Comment pouvoir découvrir son chemin,
La suivre dans chaque ombre poursuivie.
Me souvenir de toi est vital, mais le destin,
Je dois l'assumer, le regard fier.

Je ne sais pas si reviendront les vents,
De la nouvelle lune bienvenue,
Mais la nuit, quand tu dors
Je chante pour ceux que j'aime et je lutte pour eux.

3 février 1999



Dédiés à toi

Dévoué à ton amour, j'écris ces vers,
Ils naissent d'un cœur où s'agitent
Contre les royaumes du mal, les haines perverses,
La bonté et la paix qui habitent mon âme.

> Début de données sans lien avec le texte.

(** * Smart parking firmware: entrance camera and slot camera

    A shallow embedding of the two ESP32-CAM sketches
    [SmartParking_Entrance.ino] and [SmartParking_SlotCamera.ino], and the
    properties of their detection-to-reconciliation logic.

    - [Firebase]   : the Realtime Database as the sketches use it, a store of
                     leaf paths with typed getters, setters and push lists;
    - [Roboflow]   : a deserialised classifier response;
    - [Entrance]   : [parseRoboflowResponse], [findAvailableSlot],
                     [assignSlot], [incrementCheckinCount], [logAccess],
                     [processVehicleCheckIn] and [loop];
    - [SlotCamera] : [setup], [detectVehiclePresence], [updateSlotOccupancy]
                     and [loop];
    - [Ledger], [Tracker], [Claimed] : the vocabulary of the statements;
    - [Fixtures], [Outage] : databases and environments to run the sketches on.

    A device talks to the database one call at a time. What it cannot
    control is kept in an environment [Env]: whether its [k]-th call gets
    through, and what [millis()] shows then. Every function of a sketch that
    touches the database is a state transformer over [Cloud].

    Confidences are C [float]s in the source. Only their order is ever used
    ([>] and [>=] against another confidence or a decimal constant), so a
    finite float is represented by the rational it denotes; on such values
    the comparisons of the source and those on [Q] agree. *)

From Stdlib Require Import QArith.
From stdpp Require Import gmap strings pretty list fin_maps.

Local Open Scope string_scope.
Local Open Scope Z_scope.

(* ===================================================================== *)
(** ** The Realtime Database seen from a device *)
(* ===================================================================== *)

Module Firebase.

(** A leaf of the database. *)
Inductive Value :=
| VBool (b : bool)
| VString (s : string)
| VInt (n : Z).

(** A write request sent by a sketch. *)
Inductive Request :=
| SetBool (path : string) (b : bool)
| SetString (path : string) (s : string)
| SetInt (path : string) (n : Z)
| PushString (path : string) (s : string).

Definition target (r : Request) : string :=
  match r with
  | SetBool p _ | SetString p _ | SetInt p _ | PushString p _ => p
  end.

(** What a device does not control: whether the [k]-th database call gets
    through, what [millis()] shows at that point, and its own address. *)
Record Env := {
  link : nat -> bool;
  uptime : nat -> Z;
  localIP : string
}.

(** The database together with the device's view of it: the leaves, the
    push lists ([alerts/...], [logs/access]), every write request issued so
    far (oldest first) and the number of database calls made. *)
Record Cloud := {
  db : gmap string Value;
  lists : gmap string (list string);
  issued : list Request;
  calls : nat
}.

Definition M (A : Type) : Type := Cloud -> A * Cloud.

Definition ret {A} (a : A) : M A := fun s => (a, s).

Definition bind {A B} (c : M A) (k : A -> M B) : M B :=
  fun s => let (a, s') := c s in k a s'.

Definition int32 (z : Z) : Z := (z + 2 ^ 31) mod 2 ^ 32 - 2 ^ 31.

(** The effect [f] of a request on the database, if the request arrives. *)
Definition landed {A} (arrives : bool) (f : A -> A) (a : A) : A :=
  if arrives then f a else a.

Section Calls.
Variable env : Env.

(** [millis()]: an [unsigned long] of 32 bits. *)
Definition millis : M Z := fun s => (uptime env (calls s) mod 2 ^ 32, s).

(** [Firebase.getString], [getBool] and [getInt] answer [true] only when the
    call gets through and the leaf exists with the requested type; the
    sketches then read the payload from [fbData]. The answer and the payload
    are folded into one optional result: [None] is the answer [false]. *)
Definition fetch (path : string) : M (option Value) :=
  fun s =>
    (if link env (calls s) then db s !! path else None,
     {| db := db s; lists := lists s; issued := issued s;
        calls := S (calls s) |}).

Definition getString (path : string) : M (option string) :=
  bind (fetch path) (fun v =>
    ret match v with Some (VString x) => Some x | _ => None end).
(** * Media service: the conversion routes of [src/index.ts]

    A shallow embedding of the routes of the Express application, the two
    video routes [POST /convert-video] and [GET /download-video/:filename]
    and the image route [POST /convert] with the upload filter, together
    with the pieces of the Node runtime they rely on: the [path] helpers, a
    file system, the external encoder process, and [Promise.all].

    Conventions.
    - A JavaScript string is a [string]: the bytes of its UTF-8 encoding.
    - An [async] function is a resumption ([Prog]): a tree whose nodes are the
      operations it awaits and whose leaves are its settlement.  A scheduler
      resumes the pending units of work of a batch in any order.
    - The file system is a finite map from absolute paths to nodes.
    - Logging ([console.log], morgan) is not modelled. *)

From Stdlib Require Import ZArith NArith Ascii.
From stdpp Require Import gmap strings list fin_maps.

Local Open Scope Z_scope.
Local Open Scope N_scope.
Local Open Scope nat_scope.

(* ===================================================================== *)
(** ** Strings *)
(* ===================================================================== *)

Module Str.

(** [s.endsWith(suffix)] *)
Definition ends_with (s suffix : string) : Prop := ∃ pre, s = pre +:+ suffix.

(** [String.prototype.toLowerCase] on one UTF-8 byte: the letters [A-Z] go
    to [a-z]; every other byte is kept.  This is the exact result on ASCII
    text.  Outside ASCII the only code points whose lower case contains an
    ASCII letter are U+212A (k) and U+0130 (i), and neither letter occurs in
    a key of the format tables below, so a string is accepted by those
    tables here exactly when it is accepted by the program. *)
Definition lower_ascii (c : ascii) : ascii :=
  let n := N_of_ascii c in
  if ((65 <=? n) && (n <=? 90))%N then ascii_of_N (n + 32) else c.

Fixpoint toLowerCase (s : string) : string :=
  match s with
  | "" => ""
  | String c s' => String (lower_ascii c) (toLowerCase s')
  end.

(** [strs.join(sep)] *)
Fixpoint join (sep : string) (strs : list string) : string :=
  match strs with
  | [] => ""
  | [s] => s
  | s :: rest => s +:+ sep +:+ join sep rest
  end.

(** [chunks.join("")], the result of repeated [+=]. *)
Definition concat (chunks : list string) : string := foldr String.app "" chunks.

(** The one-character string holding a double quote. *)
Definition dquote : string := String (ascii_of_nat 34) "".

(** No byte of the string is a slash. *)
Fixpoint slash_free (s : string) : Prop :=
  match s with
  | "" => True
  | String c s' => c ≠ "/"%char ∧ slash_free s'
  end.

(** [x || fallback] for a string [x]: the empty string is falsy. *)
Definition or_else (x fallback : string) : string :=
  if decide (x = "") then fallback else x.

End Str.

(* ===================================================================== *)
(** ** Node's [path] module (POSIX flavour) *)
(* ===================================================================== *)

Module Path.

(** [p.split("/")] *)
Fixpoint segments (p : string) : list string :=
  match p with
  | "" => [""]
  | String c p' =>
      if decide (c = "/"%char) then "" :: segments p'
      else match segments p' with
           | seg :: rest => String c seg :: rest
           | [] => [String c ""]
           end
  end.

(** One round of [normalizeString]: the stack holds the segments kept so
    far, most recent first. *)
Definition norm_step (allowAboveRoot : bool) (stack : list string) (seg : string)
  : list string :=
  if decide (seg = "" ∨ seg = ".") then stack
  else if decide (seg = "..") then
    match stack with
    | top :: rest =>
        if decide (top = "..") then (if allowAboveRoot then seg :: stack else stack)
        else rest
    | [] => if allowAboveRoot then [seg] else []
    end
  else seg :: stack.

Definition normalizeString (p : string) (allowAboveRoot : bool) : string :=
  Str.join "/" (rev (foldl (norm_step allowAboveRoot) [] (segments p))).

Definition starts_with_slash (p : string) : bool :=
  match p with String c _ => bool_decide (c = "/"%char) | "" => false end.

Fixpoint ends_with_slash (p : string) : bool :=
  match p with
  | "" => false
  | String c "" => bool_decide (c = "/"%char)
  | String _ p' => ends_with_slash p'
  end.

(** [path.normalize] *)
Definition normalize (p : string) : string :=
  if decide (p = "") then "."
  else
    let isAbsolute := starts_with_slash p in
    let trailingSeparator := ends_with_slash p in
    let q := normalizeString p (negb isAbsolute) in
    if decide (q = "") then
      (if isAbsolute then "/" else if trailingSeparator then "./" else ".")
    else
      let q' := if trailingSeparator then q +:+ "/" else q in
      if isAbsolute then "/" +:+ q' else q'.

(** [path.join(a, b)]: empty arguments are skipped, the rest is glued with
    a slash and normalised. *)
Definition join (a b : string) : string :=
  if decide (a = "") then normalize b
  else if decide (b = "") then normalize a
  else normalize (a +:+ "/" +:+ b).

Dédiés à toi, étoile proche
Qui illumine la nuit comme le jour,
Des rivières de passion coulent sans lâcheté
Et l'honneur est rendu à la vertu la plus belle

Celui qui, happé par le vide de la rancoeur
Peut confondre ce sentiment
Ne saura jamais que vivre, c'est vivre
Quand on vit la vie avec amour.

20 janvier 1999

Jusqu'à quand?

Des avrils sont passés sans retour
Le nouveau printemps tarde tant
Que je ne pourrai te dire avec certitude
Jusqu'à quand nous devrons attendre.

Les fleurs de tes mains
Que ne peuvent arroser mes eaux matinales
Me font peine.
Le fruits de tes lèvres
Qui ne peuvent jouer dans mes tendres fraisiers
Me font mal.

Je ne sais pas jusqu'à quand cette vallée souffrira,
Quand l'émotion reviendra à son arbre.
Mais dans le sillon où aujourd'hui meurt la rose
Le cœur s'enflamme de plus de vie.

12 juin 2001



Soi-même

Il se peut que la solitude me fasse écrire
Et voir les pas que je fais maintenant,
Il se peut que le retard avec lequel
J'ai vu venir ma propre ombre, me surprenne.

Quelquefois, l'avenir est une étincelle
Et on regarde sans voir ni la lumière ni l'aurore.
Quelquefois, c'est seulement une heure
Et on la dépense à arriver et à mourir.

Quelquefois l'amour s'éloigne
La solitude t'engloutit dans un puits
Comme une soumission, une sentence;

Mais la solitude, c'est soi-même
Ton dévouement, ton énergie, ton repos
Et, en elle, tu peux être cime ou abîme.